After 3 straight days discussing home accessibility with people, a third component became very evident if one is going to create a safe living environment–acknowledging the need. We often found that those who were in greatest need were the very ones who couldn’t accept that they needed it. It was often the family caregiver who was trying to persuade their loved one to incorporate practical home accessibility options into the home, reminding them of the risks they live in each day.
Anais Nin once said, “We don’t see things as they are; we see things as we are.” This was the case for many at-risk individuals who were stuck psychologically seeing adaptive technology as unnecessary or a physical sign of losing independence. Perhaps they didn’t realize how little by little they’d given up on being able to fully use every room and floor of their house. Perhaps they clung to the idea that they were once able to do everything and could still if they moved slowly enough or carefully enough–or they convinced themselves they didn’t really want full accessible living anyway. Whatever it is, these psychological barriers were preventing them from seeing how the opportunities these assistive devices offered to be enablers for independent, healthy living.
We all use devices to empower us, so why are these seen differently?
Think of Peyton Manning for example. He’s one of the greatest athletes of all time, yet he relies on the assistance of cleats to keep him from slipping and falling on the field. He knew what he wanted to do, and he found what he needed to get him there. And look at what’s happened as result! It’s the same with the assistive devices that you’ll use in your home. These products are tools that enable you, enhance your experience, and empower you to live fully, safely, and with confidence as you get to do so much more with greater ease and assurance.
Just think of how many assistive technologies we use every day without a second thought:
- Cars to get us to our destinations faster.
- Cell phones with reminder calendars to help us keep up with appointments.
- Ovens and microwaves to cook our food quickly and evenly instead of cooking over a built fire.
- Computers to type and store documents instead of writing everything by hand.
It’s the same thing with assistive technologies like stair lifts to allow you to safely travel from one floor to the next in your house if you have hip/knee/ankle troubles or are at risk of falling. It’s the same thing for walk-in bathtubs to provide a safe, therapeutic bathing experience that relaxes muscle tension, improves circulation, and eases pains of arthritis without worrying about slipping in the bathroom and laying nude as you wait for someone to come pick you up.

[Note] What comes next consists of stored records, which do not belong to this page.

Lemma room_of top ts nl : (forall l, l ∈ nl -> l ∈ ts_net) -> (exists l, ts "percentile_list" = VDbls l /\ length l = 20%nat) -> length (top "percentile_list") = 320%nat ->
  Forall (room_ok top ts) nl.
Proof.
  intros Hin (k & Ek & Hk) Hl. apply list.Forall_forall. intros l Hlin. pose proof (proj1 (list.Forall_forall _ _) (proj1 rooms) l (Hin l Hlin)) as H.
  destruct l; try done. cbn [room_ok] in *. apply bool_decide_eq_true in H as ->. rewrite Ek, Hk. done.
Qed.

Lemma words_put a n w l : (forall x, put_word a n (w (wrap (8 * Z.of_nat n) x)) = le_bytes n (wrap (8 * Z.of_nat n) x)) -> Forall (uint (8 * Z.of_nat n)) l ->
  (l ≫= fun x => put_word a n (w (wrap (8 * Z.of_nat n) x))) = l ≫= le_bytes n.
Proof. intros Hw. induction 1 as [|x l Hx _ IH]; [done|]. cbn [mbind list_bind]. rewrite IH, Hw. by rewrite wrap_small. Qed.

Lemma name_back n s : (0 < n)%nat -> (length (c_text s) < n)%nat -> c_text (strncpy_zeroed n s) = c_text s.
Proof.
  intros Hn Hs. unfold strncpy_zeroed. rewrite take_ge by lia. destruct (n - length (c_text s))%nat as [|k] eqn:E; [lia|]. rewrite text_back; [done|apply text_nonzero].
Qed.

(** What the server has stored. *)
Record stored (a : bool) (ts rs : opts) (n : nat) (infos : list Z) (p : ts_pdu) : Prop := Stored {
  st_ts : sent a ts_net1 ts (pdu_ts p) /\ sent a ts_net2 ts (pdu_ts p) /\ sent a ts_net3 ts (pdu_ts p);
  st_names : Forall (fun '(f, size) => exists s, ts f = VMem s /\ pdu_ts p f = strncpy_zeroed size s) names;
  st_continue : exists c, ts "continue_on_error" = VInt c /\ pdu_ts p "continue_on_error" = le_bytes 2 c;
  st_infos : exists rest, pdu_ts p "block_infos" = (take n infos ≫= le_bytes 4) ++ rest;
  st_rings : send_rings a ts = Some (pdu_rings p);
  st_gs : sent a gs_net rs (pdu_rs p) }.

Lemma in_part1 l : l ∈ ts_net1 -> l ∈ ts_net.
Proof. intros. apply elem_of_app. by left. Qed.
Lemma in_part2 l : l ∈ ts_net2 -> l ∈ ts_net.
Proof. intros. apply elem_of_app. right. apply elem_of_app. by left. Qed.
Lemma in_part3 l : l ∈ ts_net3 -> l ∈ ts_net.
Proof. intros. apply elem_of_app. right. apply elem_of_app. by right. Qed.
Lemma ts_parts (P : net_line -> Prop) : Forall P ts_net -> Forall P ts_net1 /\ Forall P ts_net2 /\ Forall P ts_net3.
Proof. unfold ts_net. rewrite !Forall_app. tauto. Qed.

Lemma rings_ok a ts rs n infos : stats_ok ts rs n infos -> exists rings, send_rings a ts = Some rings /\
  forall st dur li lb, ts "ss_state" = VInt st -> ts "ss_dur" = VInt dur -> Z.land st FIO_SS_DATA <> 0 -> ts "ss_iops_data" = VInts li -> ts "ss_bw_data" = VInts lb ->
    rings = (li ≫= le_bytes 8) ++ (lb ≫= le_bytes 8).
Proof.
  intros H. destruct (so_rings _ _ _ _ H) as (st & dur & Es & Ed & Hr). unfold send_rings. rewrite Es. cbn [int mbind option_bind].
  destruct (Z.eqb_spec (Z.land st FIO_SS_DATA) 0) as [E0|E0]; [eexists; split; [done|]; intros; simplify_eq|].
  destruct (Hr E0) as (li & lb & Ei & Eb & Hi & Hb & Fi & Fb). rewrite Ed, Ei, Eb. cbn [int ints mbind option_bind].
  replace (Z.to_nat dur) with (length li) by lia. assert (El : length lb = length li) by lia.
  rewrite (proj2 (Nat.leb_le _ _)), (proj2 (Nat.leb_le _ _)) by lia. cbn [andb]. eexists. split; [done|]. intros ? ? li' lb' _ _ _ Ei' Eb'. simplify_eq.
  rewrite !take_ge by lia. unfold u64. rewrite !(words_put a 8 (cpu_to_le64 a)); [done|intros; apply put_net64|done|intros; apply put_net64|done].
Qed.

Lemma get_count a x : uint 64 x -> (a = true -> x = 0) -> get_word a (le_bytes 8 x) = x.
Proof. intros Hx Ha. unfold get_word. destruct a; [rewrite (Ha eq_refl); reflexivity|by apply (le_val_uint 8 64)]. Qed.

Lemma infos_sent a ts top n infos : top "nr_block_infos" = le_bytes 8 (Z.of_nat n) -> (n <= MAX_NR_BLOCK_INFOS)%nat -> (a = true -> n = 0%nat) ->
  ts "block_infos" = VInts infos -> Forall (uint 32) infos ->
  send_infos a ts top = Some (upd top "block_infos" ((take n infos ≫= le_bytes 4) ++ drop (4 * n) (top "block_infos"))).
Proof.
  intros Et Hn Ha Ei Hf. unfold send_infos. rewrite Ei. cbn [ints mbind option_bind]. rewrite Et, get_count; [|by apply count_uint|intros H; specialize (Ha H); lia].
  rewrite (proj2 (Z.leb_le _ _)) by lia. rewrite Nat2Z.id. do 3 f_equal.
  unfold u32. apply (words_put a 4 (cpu_to_le32 a)); [intros; apply put_net32|by apply Forall_take].
Qed.

Lemma server_stores a ts rs n infos : stats_ok ts rs n infos -> (a = true -> n = 0%nat) ->
  exists p, fio_server_send_ts a ts rs = Some p /\ stored a ts rs n infos p.
Proof.
  intros H Ha. destruct (ts_parts _ (so_lines _ _ _ _ H)) as (O1 & O2 & O3). pose proof (so_percentiles _ _ _ _ H) as Hper.
  pose proof (so_names _ _ _ _ H) as Hn. unfold names in Hn. rewrite !Forall_cons_iff in Hn. destruct Hn as ((s1 & E1 & L1) & (s2 & E2 & L2) & (s3 & E3 & L3) & _).
  destruct (so_continue _ _ _ _ H) as (c & Ec & Hc). destruct (so_count _ _ _ _ H) as [En Hcnt]. destruct (so_infos _ _ _ _ H) as (Ei & Hli & Hfi).
  destruct (rings_ok a ts rs n infos H) as (rings & Er & _). unfold fio_server_send_ts, send_name. rewrite E1, E2, E3. cbn [bytes mbind option_bind].
  set (top0 := upd (upd (upd zeroed _ _) _ _) _ _).
  destruct (table_sent a ts_net1 ts_cpu1 top0 ts ts_pair1 O1 (room_of top0 ts ts_net1 in_part1 Hper eq_refl)) as (top1 & -> & S1 & F1). cbn [mbind option_bind].
  rewrite Ec. cbn [int mbind option_bind]. rewrite wrap_small, put_net16 by done. set (top1' := upd top1 _ _).
  destruct (table_sent a ts_net2 ts_cpu2 top1' ts ts_pair2 O2) as (top2 & -> & S2 & F2).
  { apply list.Forall_forall. intros l Hl. assert (Hno : match l with NFps _ => false | _ => true end = true) by (revert l Hl; apply list.Forall_forall; decided). by destruct l. }
  cbn [mbind option_bind]. assert (Et : top2 "nr_block_infos" = le_bytes 8 (Z.of_nat n)).
  { destruct S2 as (old & _ & S2). specialize (S2 (N64 "nr_block_infos" FromO) ltac:(decided)). cbn [net_bytes net_field] in S2. rewrite En, put_net64 in S2.
    injection S2 as <-. rewrite wrap_small; [done|by apply count_uint]. }
  rewrite (infos_sent a ts top2 n infos Et Hcnt Ha Ei Hfi). cbn [mbind option_bind]. set (top3 := upd top2 _ _).
  destruct (table_sent a ts_net3 ts_cpu3 top3 ts ts_pair3 O3) as (top4 & -> & S3 & F3).
  { apply list.Forall_forall. intros l Hl. assert (Hno : match l with NFps _ => false | _ => true end = true) by (revert l Hl; apply list.Forall_forall; decided). by destruct l. }
  cbn [mbind option_bind]. destruct (table_sent a gs_net gs_cpu zeroed rs gs_pair (so_group _ _ _ _ H)) as (gs & -> & Sg & _).
  { apply list.Forall_forall. intros l Hl. pose proof (proj1 (list.Forall_forall _ _) (proj2 rooms) l Hl). by destruct l. }
  cbn [mbind option_bind]. rewrite Er. cbn [mbind option_bind]. eexists. split; [done|].
  assert (Hlate : forall f, f ∉ (net_field <$> ts_net2) ++ (net_field <$> ts_net3) ++ ["continue_on_error"; "block_infos"] -> top4 f = top1 f).
  { intros f Hf. rewrite !not_elem_of_app, !not_elem_of_cons in Hf. destruct Hf as (? & ? & ? & ? & _). rewrite F3 by done. unfold top3. rewrite upd_ne by done.
    rewrite F2 by done. unfold top1'. by rewrite upd_ne. }
  split; cbn [pdu_ts pdu_rs pdu_rings]; try done.
  - split_and!; [|apply (sent_agree a _ _ top2 _ S2)|done].
    + apply (sent_agree a _ _ top1 _ S1). intros f Hf. apply Hlate. pose proof (proj1 (list.Forall_forall _ _) apart1 f Hf) as Hd.
      rewrite !not_elem_of_app, !not_elem_of_cons in *. tauto.
    + intros f Hf. pose proof (proj1 (list.Forall_forall _ _) apart2 f Hf) as Hd. rewrite !not_elem_of_app, !not_elem_of_cons in Hd.
      rewrite F3 by tauto. unfold top3. apply upd_ne. intros <-. tauto.
  - repeat constructor; eexists; (split; [done|]); rewrite Hlate by decided; rewrite F1 by decided; reflexivity.
  - exists c. split; [done|]. rewrite F3 by decided. unfold top3. rewrite upd_ne by done. rewrite F2 by decided. unfold top1'. by rewrite upd_eq.
  - eexists. rewrite F3 by decided. unfold top3. by rewrite upd_eq.
Qed.

(** ** What the client has *)
Record stats_arrived (ts rs : opts) (n : nat) (infos : list Z) (o g : opts) : Prop := Arrived {
  ar_fields : received ts_net ts o;
  ar_continue : o "continue_on_error" = ts "continue_on_error";
  ar_names : Forall (fun '(f, _) => exists s b, ts f = VMem s /\ o f = VMem b /\ c_text b = c_text s) names;
  ar_infos : o "block_infos" = VInts (take n infos);
  ar_rings : forall st, ts "ss_state" = VInt st -> Z.land st FIO_SS_DATA <> 0 -> o "ss_iops_data" = ts "ss_iops_data" /\ o "ss_bw_data" = ts "ss_bw_data";
  ar_group : received gs_net rs g }.

Lemma words_back b n w (get : list Z -> Z) l rest : (0 < n)%nat -> (forall x, uint w x -> get (le_bytes n x) = x) -> Forall (uint w) l -> b = (l ≫= le_bytes n) ++ rest ->
  get <$> pieces (length l) n (take (n * length l) b) = l.
Proof. intros Hn Hg Hl ->. rewrite take_app_length' by (rewrite length_words; lia). by apply (pieces_words n w). Qed.

Lemma rings_back b ts rs n infos a rings o : stats_ok ts rs n infos -> send_rings a ts = Some rings ->
  o "ss_state" = ts "ss_state" -> o "ss_dur" = ts "ss_dur" ->
  exists o', recv_rings b rings o = Some o' /\ (forall f, f ∉ ["ss_iops_data"; "ss_bw_data"] -> o' f = o f) /\
    forall st, ts "ss_state" = VInt st -> Z.land st FIO_SS_DATA <> 0 -> o' "ss_iops_data" = ts "ss_iops_data" /\ o' "ss_bw_data" = ts "ss_bw_data".
Proof.
  intros H E Es Ed. destruct (so_rings _ _ _ _ H) as (st & dur & Es' & Ed' & Hr). unfold recv_rings. rewrite Es, Es'. cbn [int mbind option_bind].
  destruct (Z.eqb_spec (Z.land st FIO_SS_DATA) 0) as [E0|E0]; [exists o; split_and!; [done..|]; intros; simplify_eq|].
  destruct (Hr E0) as (li & lb & Ei & Eb & Hi & Hb & Fi & Fb). rewrite Ed, Ed'. cbn [int mbind option_bind]. replace (Z.to_nat dur) with (length li) by lia.
  destruct (rings_ok a ts rs n infos H) as (r & E' & Hrings). rewrite E in E'. injection E' as <-. specialize (Hrings st dur li lb Es' Ed' E0 Ei Eb).
  assert (Ell : length lb = length li) by lia. rewrite (proj2 (Nat.leb_le _ _)) by (rewrite Hrings, length_app, !length_words; lia).
  eexists. split; [done|]. split.
  - intros f Hf. rewrite !not_elem_of_cons in Hf. rewrite !upd_ne by (intros <-; tauto). done.
  - intros _ _ _. rewrite upd_eq, upd_ne, upd_eq by done. rewrite Ei, Eb. split; f_equal.
    + apply (words_back _ 8 64 (get64 b) li (lb ≫= le_bytes 8)); [lia|intros; by apply get_cpu64|done|done].
    + rewrite <- Ell. apply (words_back _ 8 64 (get64 b) lb []); [lia|intros; by apply get_cpu64|done|]. rewrite Hrings, drop_app_length' by (rewrite length_words; lia). by rewrite app_nil_r.
Qed.

Lemma int_arrived nl f w o o' x : received nl o o' -> N64 f w ∈ nl \/ N32 f w ∈ nl -> o f = VInt x -> o' f = VInt x.
Proof.
  intros H Hin E. assert (Ha : arrives (o f) (o' f)) by (destruct Hin as [Hin|Hin]; exact (H _ Hin)). rewrite E in Ha. destruct (o' f); try done. cbn in Ha. by subst.
Qed.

So what does it mean to have home accessibility, really?
It’s bathing with dignity and privacy. It’s using the basement again. It’s living in the home you love . It’s peace of mind so that you aren’t constantly worried about a loved one. It’s avoiding rehabilitation after a fall. It’s all of those things and more. Proactive, preventative measures you can take to improve your quality of life.
There ARE options. There IS hope. Seeing our fellow exhibitors at the Home Remodeling Show was proof that there are numerous resources available to you as you look to create a safe living environment that will suit your short- and long-term needs as you grow older. Talk to local companies who specialize in proper lighting on pathways, counters and cabinets that are wheelchair-accessible, barrier-free thresholds, and other access issues you have in your home. Learn from companies like Lambert’s who help troubleshoot problem areas every day from people like you from the community.

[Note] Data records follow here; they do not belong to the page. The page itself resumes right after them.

(** A file of two lines, the second ending in CR CR LF, and a last line
    without a line end. *)
Lemma load_gives_the_lines_witness :
  fst (load_messages_file "messages.txt"
         (Some (file_of [("hello", false);
                         (String "{" (String "u" (String "p" (String "}"
                            (String "013" EmptyString)))), true)] ++ "end")%string)
         []) =
  ["hello"; "{up}"; "end"].
Proof.
  destruct (load_gives_the_lines "messages.txt" []
              [("hello", false);
               (String "{" (String "u" (String "p" (String "}"
                  (String "013" EmptyString)))), true)] "end") as [H _].
  - repeat (first [apply Forall_nil|apply Forall_cons|split]);
      first [reflexivity|cbn; lia].
  - reflexivity.
  - cbn. lia.
  - exact H.
Defined.

(** A line of 1030 characters whose 1023rd is a carriage return, followed
    by another line: the entries have 1022 and 7 characters. *)
Lemma long_line_fills_two_entries_witness :
  let l := string_of_list_ascii
             (repeat "a"%char 1022 ++ ["013"%char] ++ repeat "b"%char 7) in
  read_lines 3 (l ++ line_end false ++ "next") =
  [string_of_list_ascii (repeat "a"%char 1022); "bbbbbbb"; "next"].
Proof.
  intro l.
  destruct (long_line_fills_two_entries 1 l false "next") as [H _].
  - vm_compute. reflexivity.
  - vm_compute. lia.
  - vm_compute. lia.
  - rewrite H. vm_compute. reflexivity.
Defined.

(** [{message1}] without a message file. *)
Lemma missing_file_disables_messages_witness :
  consumed_of (parse_special_token [] "{message1}!" zero_action fresh) = O /\
  exists w',
    parse_and_type [] keycode keysym 1 "{message1}!" fresh = Returns w'.
Proof.
  destruct (missing_file_disables_messages "messages.txt" keycode keysym)
    as (_ & H1 & _ & H3).
  split.
  - apply (H1 "1" "!" zero_action fresh). reflexivity.
  - apply (H3 O "{message1}!" fresh).
Defined.

(** [{message02}] with a file of two lines. *)
Lemma message_token_expands_to_its_line_witness :
  parse_special_token
    (fst (load_messages_file "messages.txt"
            (Some (file_of [("hi{up}", false); ("second", true)])) []))
    "{message02}!" zero_action fresh =
  (11%nat, mkTokenAction 0 0 "second" 1,
   add_log (FoundMessage "02" 2 "second") fresh).
Proof.
  apply (message_token_expands_to_its_line "messages.txt" []
           [("hi{up}", false); ("second", true)] "02" "!" zero_action fresh).
  - repeat (first [apply Forall_nil|apply Forall_cons|split]);
      first [reflexivity|cbn; lia].
  - reflexivity.
  - cbn. lia.
  - split; vm_compute; discriminate.
  - vm_compute. discriminate.
Defined.

(** Two iterations over a letter, a hold and a message that taps a key. *)
Lemma every_key_pressed_is_released_witness :
  exists w' d kss,
    simulate_typing messages keycode keysym 3 "a{up:60}{message1}" 2 0 0
      (stale [KEY_F 1]) = Returns w' /\
    effects w' = effects (stale [KEY_F 1]) ++ d /\
    observe key_call d = strokes keycode kss.
Proof.
  eexists ?[w'].
  assert (Hrun : simulate_typing messages keycode keysym 3
                   "a{up:60}{message1}" 2 0 0 (stale [KEY_F 1]) = Returns ?w')
    by (vm_compute; reflexivity).
  destruct (every_key_pressed_is_released _ _ _ _ _ _ _ _ _ _ Hrun)
    as (d & kss & E & Hk & _).
  exists d, kss. split; [exact Hrun|]. split; [exact E|exact Hk].
Defined.

(** F2 read by the poll before the second letter. *)
Lemma stop_request_ends_run_at_once_witness :
  exists w' a e b,
    simulate_typing messages keycode keysym 1 "abc" 2 0 0
      (stale [ERR; KEY_F 2; KEY_F 1]) = Returns w' /\
    effects w' = a ++ e :: b /\ stop_line e = true /\
    Forall (fun e => winding_down e = true) b.
Proof.
  eexists ?[w'].
  assert (Hrun : simulate_typing messages keycode keysym 1 "abc" 2 0 0
                   (stale [ERR; KEY_F 2; KEY_F 1]) = Returns ?w')
    by (vm_compute; reflexivity).
  destruct (stop_request_ends_run_at_once _ _ _ _ _ _ _ _ _ _ Hrun)
    as (d & E & _ & Ht).
  destruct (Ht eq_refl) as (a & e & b & Ed & _ & He & Hb).
  exists a, e, b. split; [exact Hrun|]. split; [|split; assumption].
  rewrite E, Ed. reflexivity.
Defined.

(** A hold of 120 ms with no key waiting: three slices. *)
Lemma wait_lasts_its_time_witness :
  exists k w',
    hold_key keycode XK_Up 120 (polling []) = Returns w' /\
    observe timeline (effects w') =
    inl (key_of keycode XK_Up, true) :: repeat (inr 50000) k ++
    [inl (key_of keycode XK_Up, false); inr 30000] /\
    k = 3%nat.
Proof.
  destruct (wait_lasts_its_time keycode) as (H & _ & _).
  destruct (H XK_Up 120 (polling []) eq_refl eq_refl)
    as (k & w' & Hrun & _ & Ht & Hc & _); [lia|].
  exists k, w'. split; [exact Hrun|]. split; [exact Ht|].
  apply Hc. split; [reflexivity|intros []].
Defined.


(** A letter, Tab, a digit, Backspace, F1 and Enter. *)
Lemma fields_stay_within_arrays_witness :
  main_loop messages keycode keysym 1 6
    (started (CouldNotOpen "messages.txt") [97; 9; 53; 263; KEY_F 1; 10])
  <> Undefined.
Proof.
  apply (fields_stay_within_arrays messages keycode keysym 1 6
           (started (CouldNotOpen "messages.txt")
              [97; 9; 53; 263; KEY_F 1; 10])).
  - split; [|cbn; lia].
    exists EmptyString, "3000"%string, "2000"%string, "1"%string.
    split; [|repeat split; cbn; lia]. repeat split; cbn; lia.
  - cbn. unfold INT_MAX. lia.
Defined.

(** [a] and Backspace in the empty text field. *)
Lemma backspace_undoes_a_key_witness :
  exists a1 a2,
    main_turn messages keycode keysym 1 97
      (started (CouldNotOpen "messages.txt") []) = Goes a1 /\
    main_turn messages keycode keysym 1 127 a1 = Goes a2 /\
    reads (form a2) EmptyString "3000" "2000" "1".
Proof.
  destruct (backspace_undoes_a_key messages keycode keysym 1 97 127
              (started (CouldNotOpen "messages.txt") [])
              EmptyString "3000" "2000" "1")
    as (a1 & a2 & H1 & _ & H2 & Hr & _).
  - repeat split; cbn; lia.
  - cbn. lia.
  - lia.
  - right. reflexivity.
  - left. split; [reflexivity|cbn; lia].
  - cbn. lia.
  - cbn. unfold INT_MAX. lia.
  - exists a1, a2. split; [exact H1|]. split; [exact H2|exact Hr].
Defined.

(** F1 in the program as it starts. *)
Lemma reset_restores_defaults_witness :
  exists a',
    main_turn messages keycode keysym 1 (KEY_F 1)
      (started (CouldNotOpen "messages.txt") [97]) = Goes a' /\
    reads (form a') EmptyString "3000" "2000" "1" /\
    input a' = [97].
Proof.
  destruct (reset_restores_defaults messages keycode keysym 1
              (started (CouldNotOpen "messages.txt") [97])
              EmptyString "3000" "2000" "1")
    as (a' & H1 & Hr & _ & _ & Hi & _).
  - repeat split; cbn; lia.
  - cbn. unfold INT_MAX. lia.
  - exists a'. split; [exact H1|]. split; [exact Hr|exact Hi].
Defined.

(** [hi{up}] typed into the program as it starts. *)
Lemma typed_keys_fill_the_text_witness :
  exists a',
    main_loop messages keycode keysym 1 6
      (started (CouldNotOpen "messages.txt") (keys_of "hi{up}" ++ [9])) =
    Goes a' /\
    reads (form a') "hi{up}" "3000" "2000" "1" /\ input a' = [9].
Proof.
  destruct (typed_keys_fill_the_text messages keycode keysym 1 "hi{up}"
              (started (CouldNotOpen "messages.txt") (keys_of "hi{up}" ++ [9]))
              EmptyString "3000" "2000" "1" [9])
    as (a' & H1 & Hr & _ & Hi & _).
  - repeat split; cbn; lia.
  - reflexivity.
  - reflexivity.
  - cbn. lia.
  - cbn. lia.
  - cbn. unfold INT_MAX. lia.
  - reflexivity.
  - exists a'. split; [exact H1|]. split; [exact Hr|exact Hi].
Defined.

Your home is supposed to be a safe haven. A retreat for you, with everything centered around your preferences, style, and needs. But to be these things it must accommodating for you, both for today and tomorrow. I encourage you to look around your house this weekend and evaluate how well it works for you. Sure you can sell your house and move somewhere that has been built with your needs in mind. But most people I talk to prefer to stay where they are, where the walls tell their history like a gently loved, well-worn photo album. AARP did a study revealing that 89% of seniors want to remain in their homes for the rest of their lives. If you’re one of those 89%, look for real solutions. Use the cleats and create the home you grow old in.